**WHAT TO PRODUCE**
Although the data below holds other lines too, output only those from the line with "(** The echo" up to and including the line with "(cmd : string) (s", exactly as they appear.

___ DATA SECTION

(** The rest of [execute_command] once the line is in the history and
    echoed: the chain of built-ins.  [wr_clear] is the outcome of the
    history file write of [clear_history]. *)
Definition run_command (wr_clear : write_result) (cmd : string)
  (s : Shell) (w : Host) : outcome (Shell * Host * route) :=
  let cmd_lower := lower (strip cmd) in
  if String.eqb cmd_lower "help" then
    Ok (add_output_lines help_lines s, w, BuiltIn cmd)
  else if String.eqb cmd_lower "clear" then
    Ok (clear_output s, w, BuiltIn cmd)
  else if startswith "history" cmd_lower then
    '(s, w) ← history_builtin wr_clear cmd s w;
    Ok (s, w, BuiltIn cmd)
  else Ok (s, w, Dispatched cmd).

(** The echo of the command in the output log. *)
Definition echo_line (timestamp cmd : string) (s : Shell) : string :=
  "[" +:+ timestamp +:+ "] " +:+ get_prompt_text s +:+ " " +:+ cmd.

(** [execute_command].  [timestamp] is the clock reading formatted as
    [%H:%M:%S]; [wr] is the outcome of the history file write of
    [add_history_entry]. *)
Definition execute_command (timestamp : string) (wr wr_clear : write_result)
  (cmd : string) (s : Shell) (w : Host) : outcome (Shell * Host * route) :=
  if negb (truthy (strip cmd)) then Ok (s, w, NotRun)
  else if in_editor_mode s then
    Ok (add_output "[System] Finish the editor session before running commands." s,
        w, NotRun)
  else if in_pty_mode s then Ok (s, w, ToPty (cmd +:+ String Ansi.LF ""))
  else
    '(s, resolved) ← resolve_history_reference cmd s;
    match resolved with
    | None => Ok (s, w, NotRun)
    | Some cmd =>
        let '(s, w) := add_history_entry wr cmd s w in
        let s := add_output (echo_line timestamp cmd s) s in
        run_command wr_clear cmd s w
    end.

______

**SOLUTION FOR THIS TASK**
(** The echo of the command in the output log. *)
Definition echo_line (timestamp cmd : string) (s : Shell) : string :=
  "[" +:+ timestamp +:+ "] " +:+ get_prompt_text s +:+ " " +:+ cmd.

(** [execute_command].  [timestamp] is the clock reading formatted as
    [%H:%M:%S]; [wr] is the outcome of the history file write of
    [add_history_entry]. *)
Definition execute_command (timestamp : string) (wr wr_clear : write_result)
  (cmd : string) (s : Shell) (w : Host) : outcome (Shell * Host * route) :=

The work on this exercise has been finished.